Exercise objective:
Check each line of the data below for the word "mkMesh", then extract the ones that have it.

::: Records for the task :::

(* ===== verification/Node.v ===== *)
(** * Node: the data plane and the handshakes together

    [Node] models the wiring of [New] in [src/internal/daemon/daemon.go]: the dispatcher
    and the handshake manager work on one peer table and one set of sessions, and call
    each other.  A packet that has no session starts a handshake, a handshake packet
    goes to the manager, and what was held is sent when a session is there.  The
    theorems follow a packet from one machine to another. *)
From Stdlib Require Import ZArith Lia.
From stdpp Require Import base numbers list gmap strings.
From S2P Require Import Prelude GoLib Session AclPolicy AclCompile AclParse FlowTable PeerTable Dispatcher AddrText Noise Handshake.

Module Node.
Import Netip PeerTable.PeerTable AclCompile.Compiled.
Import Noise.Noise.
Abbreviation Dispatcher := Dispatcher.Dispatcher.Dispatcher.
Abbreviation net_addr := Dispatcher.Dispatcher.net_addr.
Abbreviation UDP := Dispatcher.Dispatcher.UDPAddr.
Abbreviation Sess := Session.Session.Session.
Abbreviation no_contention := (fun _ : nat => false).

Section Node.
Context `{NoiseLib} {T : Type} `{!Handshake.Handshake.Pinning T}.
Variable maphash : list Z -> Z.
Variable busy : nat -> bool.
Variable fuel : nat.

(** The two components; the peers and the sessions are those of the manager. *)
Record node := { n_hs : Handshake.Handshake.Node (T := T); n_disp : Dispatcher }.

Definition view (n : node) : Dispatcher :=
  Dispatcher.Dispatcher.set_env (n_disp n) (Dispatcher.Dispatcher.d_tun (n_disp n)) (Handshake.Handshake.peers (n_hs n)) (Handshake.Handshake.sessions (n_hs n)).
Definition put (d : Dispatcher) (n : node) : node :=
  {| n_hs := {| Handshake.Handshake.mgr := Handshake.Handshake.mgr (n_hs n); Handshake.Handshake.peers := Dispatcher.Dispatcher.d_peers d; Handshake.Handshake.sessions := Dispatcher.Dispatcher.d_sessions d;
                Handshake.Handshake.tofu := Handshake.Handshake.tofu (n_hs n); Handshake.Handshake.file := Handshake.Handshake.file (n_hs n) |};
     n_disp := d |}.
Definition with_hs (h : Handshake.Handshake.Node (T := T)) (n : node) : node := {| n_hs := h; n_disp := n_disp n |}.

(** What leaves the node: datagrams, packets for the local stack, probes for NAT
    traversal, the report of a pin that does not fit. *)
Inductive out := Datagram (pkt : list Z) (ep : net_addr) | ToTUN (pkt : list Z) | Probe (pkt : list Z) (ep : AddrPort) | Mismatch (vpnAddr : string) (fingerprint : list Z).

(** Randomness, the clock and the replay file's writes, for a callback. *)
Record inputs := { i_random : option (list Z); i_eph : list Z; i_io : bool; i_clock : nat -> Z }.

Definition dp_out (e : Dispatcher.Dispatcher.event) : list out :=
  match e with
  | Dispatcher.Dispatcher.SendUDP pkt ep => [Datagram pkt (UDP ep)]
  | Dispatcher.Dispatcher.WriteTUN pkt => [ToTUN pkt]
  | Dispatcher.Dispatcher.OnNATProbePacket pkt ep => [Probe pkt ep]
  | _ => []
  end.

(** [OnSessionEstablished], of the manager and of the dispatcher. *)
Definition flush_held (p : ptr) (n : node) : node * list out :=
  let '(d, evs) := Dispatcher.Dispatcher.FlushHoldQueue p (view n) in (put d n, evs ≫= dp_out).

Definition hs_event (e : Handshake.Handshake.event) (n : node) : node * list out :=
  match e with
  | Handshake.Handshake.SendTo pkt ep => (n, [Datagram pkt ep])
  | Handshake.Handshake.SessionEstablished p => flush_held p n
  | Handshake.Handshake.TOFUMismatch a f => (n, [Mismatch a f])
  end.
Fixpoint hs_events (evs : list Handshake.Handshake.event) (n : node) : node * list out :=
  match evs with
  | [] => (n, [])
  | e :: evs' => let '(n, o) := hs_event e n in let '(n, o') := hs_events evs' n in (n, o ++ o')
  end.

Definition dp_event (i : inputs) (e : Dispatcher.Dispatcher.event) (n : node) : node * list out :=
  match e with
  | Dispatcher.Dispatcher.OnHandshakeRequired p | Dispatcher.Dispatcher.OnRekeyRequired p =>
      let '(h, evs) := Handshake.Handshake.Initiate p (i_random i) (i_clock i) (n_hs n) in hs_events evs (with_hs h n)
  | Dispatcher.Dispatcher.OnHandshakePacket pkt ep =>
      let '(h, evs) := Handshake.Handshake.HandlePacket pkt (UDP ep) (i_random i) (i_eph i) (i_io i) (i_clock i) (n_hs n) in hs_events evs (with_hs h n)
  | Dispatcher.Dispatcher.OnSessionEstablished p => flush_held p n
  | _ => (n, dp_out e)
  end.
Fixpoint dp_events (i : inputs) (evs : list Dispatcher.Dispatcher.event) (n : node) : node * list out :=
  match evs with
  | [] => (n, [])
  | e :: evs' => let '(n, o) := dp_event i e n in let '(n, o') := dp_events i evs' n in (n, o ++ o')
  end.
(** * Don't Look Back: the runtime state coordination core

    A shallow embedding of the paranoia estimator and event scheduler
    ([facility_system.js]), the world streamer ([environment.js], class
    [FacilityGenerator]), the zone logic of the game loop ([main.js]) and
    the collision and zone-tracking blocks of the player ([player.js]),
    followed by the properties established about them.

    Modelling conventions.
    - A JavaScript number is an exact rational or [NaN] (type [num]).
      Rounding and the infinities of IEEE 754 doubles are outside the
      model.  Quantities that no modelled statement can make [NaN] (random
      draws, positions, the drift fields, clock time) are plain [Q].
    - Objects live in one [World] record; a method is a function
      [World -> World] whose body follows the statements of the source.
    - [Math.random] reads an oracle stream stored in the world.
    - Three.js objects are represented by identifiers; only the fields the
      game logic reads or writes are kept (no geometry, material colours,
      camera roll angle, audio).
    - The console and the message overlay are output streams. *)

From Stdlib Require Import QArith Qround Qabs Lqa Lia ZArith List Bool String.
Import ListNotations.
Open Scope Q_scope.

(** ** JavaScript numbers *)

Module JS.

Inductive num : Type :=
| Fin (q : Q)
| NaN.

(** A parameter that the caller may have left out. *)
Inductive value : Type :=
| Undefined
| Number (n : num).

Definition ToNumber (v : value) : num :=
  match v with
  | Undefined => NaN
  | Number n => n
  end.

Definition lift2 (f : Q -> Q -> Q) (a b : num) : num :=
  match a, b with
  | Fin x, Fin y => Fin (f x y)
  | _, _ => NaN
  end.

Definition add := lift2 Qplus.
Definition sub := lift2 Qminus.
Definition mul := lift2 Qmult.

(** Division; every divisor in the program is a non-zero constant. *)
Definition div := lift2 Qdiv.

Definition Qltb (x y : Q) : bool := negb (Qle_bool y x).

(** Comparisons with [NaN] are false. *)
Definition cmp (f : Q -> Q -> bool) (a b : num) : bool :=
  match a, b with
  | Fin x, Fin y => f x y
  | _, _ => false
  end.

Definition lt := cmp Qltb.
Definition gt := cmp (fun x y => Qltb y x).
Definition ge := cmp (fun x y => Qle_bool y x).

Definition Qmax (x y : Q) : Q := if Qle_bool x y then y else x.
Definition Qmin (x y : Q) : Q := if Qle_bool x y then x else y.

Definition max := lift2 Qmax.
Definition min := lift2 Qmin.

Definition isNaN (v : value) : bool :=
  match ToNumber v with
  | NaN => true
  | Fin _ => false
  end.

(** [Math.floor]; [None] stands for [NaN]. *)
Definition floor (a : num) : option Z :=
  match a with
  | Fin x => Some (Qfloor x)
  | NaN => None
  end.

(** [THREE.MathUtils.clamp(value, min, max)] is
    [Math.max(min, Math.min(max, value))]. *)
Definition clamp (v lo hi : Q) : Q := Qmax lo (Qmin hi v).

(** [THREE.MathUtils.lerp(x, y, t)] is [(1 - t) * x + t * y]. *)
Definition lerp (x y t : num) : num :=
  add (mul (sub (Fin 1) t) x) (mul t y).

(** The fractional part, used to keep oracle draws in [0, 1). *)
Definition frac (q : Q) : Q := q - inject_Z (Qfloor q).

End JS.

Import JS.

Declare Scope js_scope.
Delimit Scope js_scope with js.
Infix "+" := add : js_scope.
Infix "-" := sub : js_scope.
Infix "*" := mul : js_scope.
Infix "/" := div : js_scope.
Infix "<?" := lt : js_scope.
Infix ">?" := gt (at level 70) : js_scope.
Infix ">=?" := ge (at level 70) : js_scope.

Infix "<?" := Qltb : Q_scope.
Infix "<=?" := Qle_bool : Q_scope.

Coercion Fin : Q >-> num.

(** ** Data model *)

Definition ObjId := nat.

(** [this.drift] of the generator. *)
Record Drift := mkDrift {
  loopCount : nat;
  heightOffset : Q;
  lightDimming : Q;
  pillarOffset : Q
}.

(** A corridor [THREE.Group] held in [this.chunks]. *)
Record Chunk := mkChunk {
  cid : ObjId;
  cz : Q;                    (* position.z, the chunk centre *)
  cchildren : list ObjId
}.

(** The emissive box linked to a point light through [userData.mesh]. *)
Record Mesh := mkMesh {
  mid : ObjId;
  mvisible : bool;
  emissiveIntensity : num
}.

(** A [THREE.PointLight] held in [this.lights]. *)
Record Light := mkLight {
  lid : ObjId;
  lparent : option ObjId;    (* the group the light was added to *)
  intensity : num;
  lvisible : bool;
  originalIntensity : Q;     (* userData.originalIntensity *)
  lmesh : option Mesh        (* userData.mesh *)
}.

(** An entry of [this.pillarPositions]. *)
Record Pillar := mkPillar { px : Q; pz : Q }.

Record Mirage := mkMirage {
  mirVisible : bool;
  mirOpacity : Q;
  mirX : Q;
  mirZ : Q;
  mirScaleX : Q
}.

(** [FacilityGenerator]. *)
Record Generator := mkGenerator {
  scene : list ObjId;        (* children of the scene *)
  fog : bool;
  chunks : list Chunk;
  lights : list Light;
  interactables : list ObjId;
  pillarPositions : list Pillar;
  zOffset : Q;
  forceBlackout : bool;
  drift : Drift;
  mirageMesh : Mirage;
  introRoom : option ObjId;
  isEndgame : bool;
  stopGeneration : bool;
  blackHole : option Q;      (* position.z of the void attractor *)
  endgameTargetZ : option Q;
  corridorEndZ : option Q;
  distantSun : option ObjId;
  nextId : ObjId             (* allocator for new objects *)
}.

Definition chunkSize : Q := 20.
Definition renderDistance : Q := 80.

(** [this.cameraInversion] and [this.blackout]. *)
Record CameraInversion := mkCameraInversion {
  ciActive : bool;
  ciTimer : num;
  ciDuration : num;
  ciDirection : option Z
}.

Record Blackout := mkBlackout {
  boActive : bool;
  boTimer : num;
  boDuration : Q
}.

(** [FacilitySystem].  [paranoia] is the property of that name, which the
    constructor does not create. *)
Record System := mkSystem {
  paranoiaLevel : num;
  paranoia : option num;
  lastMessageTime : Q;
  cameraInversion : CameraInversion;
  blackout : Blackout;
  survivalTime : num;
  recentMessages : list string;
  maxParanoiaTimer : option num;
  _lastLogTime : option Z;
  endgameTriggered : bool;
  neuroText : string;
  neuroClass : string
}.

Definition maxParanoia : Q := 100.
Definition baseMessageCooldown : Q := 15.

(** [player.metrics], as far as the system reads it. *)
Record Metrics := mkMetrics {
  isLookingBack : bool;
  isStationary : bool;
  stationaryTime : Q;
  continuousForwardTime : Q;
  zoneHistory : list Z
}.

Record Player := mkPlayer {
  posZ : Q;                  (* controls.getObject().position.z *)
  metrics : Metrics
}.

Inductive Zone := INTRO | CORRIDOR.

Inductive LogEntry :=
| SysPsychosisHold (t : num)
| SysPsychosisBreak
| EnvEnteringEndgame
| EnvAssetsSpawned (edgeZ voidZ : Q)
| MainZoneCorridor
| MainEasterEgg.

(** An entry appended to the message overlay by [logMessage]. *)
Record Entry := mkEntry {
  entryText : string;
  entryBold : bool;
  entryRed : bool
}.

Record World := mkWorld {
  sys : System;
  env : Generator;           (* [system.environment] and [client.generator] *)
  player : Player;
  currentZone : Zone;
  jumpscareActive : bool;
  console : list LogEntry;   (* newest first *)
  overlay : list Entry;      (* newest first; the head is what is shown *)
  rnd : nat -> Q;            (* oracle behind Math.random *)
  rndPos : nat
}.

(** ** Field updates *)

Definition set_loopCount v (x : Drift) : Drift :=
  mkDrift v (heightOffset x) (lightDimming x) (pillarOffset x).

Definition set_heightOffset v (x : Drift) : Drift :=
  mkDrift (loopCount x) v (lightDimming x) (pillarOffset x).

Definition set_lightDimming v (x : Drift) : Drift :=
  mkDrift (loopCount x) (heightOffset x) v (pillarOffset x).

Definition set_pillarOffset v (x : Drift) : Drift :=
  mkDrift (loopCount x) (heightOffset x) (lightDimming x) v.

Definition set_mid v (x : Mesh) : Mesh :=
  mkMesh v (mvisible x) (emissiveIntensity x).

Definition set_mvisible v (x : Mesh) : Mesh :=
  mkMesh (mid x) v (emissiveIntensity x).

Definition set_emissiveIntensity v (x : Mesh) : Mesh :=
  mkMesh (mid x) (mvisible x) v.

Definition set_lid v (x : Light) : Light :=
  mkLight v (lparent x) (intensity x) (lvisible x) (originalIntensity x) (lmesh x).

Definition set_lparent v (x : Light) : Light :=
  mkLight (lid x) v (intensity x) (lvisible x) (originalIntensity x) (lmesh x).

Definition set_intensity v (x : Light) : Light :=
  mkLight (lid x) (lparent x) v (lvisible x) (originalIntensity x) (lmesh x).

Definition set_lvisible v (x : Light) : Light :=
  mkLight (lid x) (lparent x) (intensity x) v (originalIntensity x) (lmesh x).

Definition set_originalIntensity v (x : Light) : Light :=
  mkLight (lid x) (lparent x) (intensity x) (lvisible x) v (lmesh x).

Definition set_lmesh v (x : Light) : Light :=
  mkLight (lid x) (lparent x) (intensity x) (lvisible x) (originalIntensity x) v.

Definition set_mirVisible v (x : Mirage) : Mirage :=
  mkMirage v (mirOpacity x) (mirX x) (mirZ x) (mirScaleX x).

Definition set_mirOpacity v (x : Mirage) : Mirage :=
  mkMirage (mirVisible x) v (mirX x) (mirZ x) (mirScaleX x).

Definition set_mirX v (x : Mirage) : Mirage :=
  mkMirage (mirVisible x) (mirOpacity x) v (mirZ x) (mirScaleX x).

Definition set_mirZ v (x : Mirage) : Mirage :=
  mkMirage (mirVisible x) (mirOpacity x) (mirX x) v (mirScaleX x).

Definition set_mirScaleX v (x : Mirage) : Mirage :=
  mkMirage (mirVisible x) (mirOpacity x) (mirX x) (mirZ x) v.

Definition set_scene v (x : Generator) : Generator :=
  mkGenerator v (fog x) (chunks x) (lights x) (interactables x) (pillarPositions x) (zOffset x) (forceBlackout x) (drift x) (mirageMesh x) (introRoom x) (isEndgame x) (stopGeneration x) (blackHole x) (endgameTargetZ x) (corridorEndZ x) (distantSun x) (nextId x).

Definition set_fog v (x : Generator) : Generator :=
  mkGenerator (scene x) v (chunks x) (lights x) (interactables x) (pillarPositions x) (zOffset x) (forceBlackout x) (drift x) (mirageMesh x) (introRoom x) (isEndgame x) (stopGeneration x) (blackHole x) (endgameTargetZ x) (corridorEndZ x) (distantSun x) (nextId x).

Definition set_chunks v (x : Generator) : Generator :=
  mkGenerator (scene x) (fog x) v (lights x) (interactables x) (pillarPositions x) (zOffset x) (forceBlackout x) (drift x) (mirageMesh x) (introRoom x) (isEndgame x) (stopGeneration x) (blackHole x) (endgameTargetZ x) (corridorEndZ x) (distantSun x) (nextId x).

:::

Your solution:
Record Mesh := mkMesh {
  mkMesh v (mvisible x) (emissiveIntensity x).
  mkMesh (mid x) v (emissiveIntensity x).
  mkMesh (mid x) (mvisible x) v.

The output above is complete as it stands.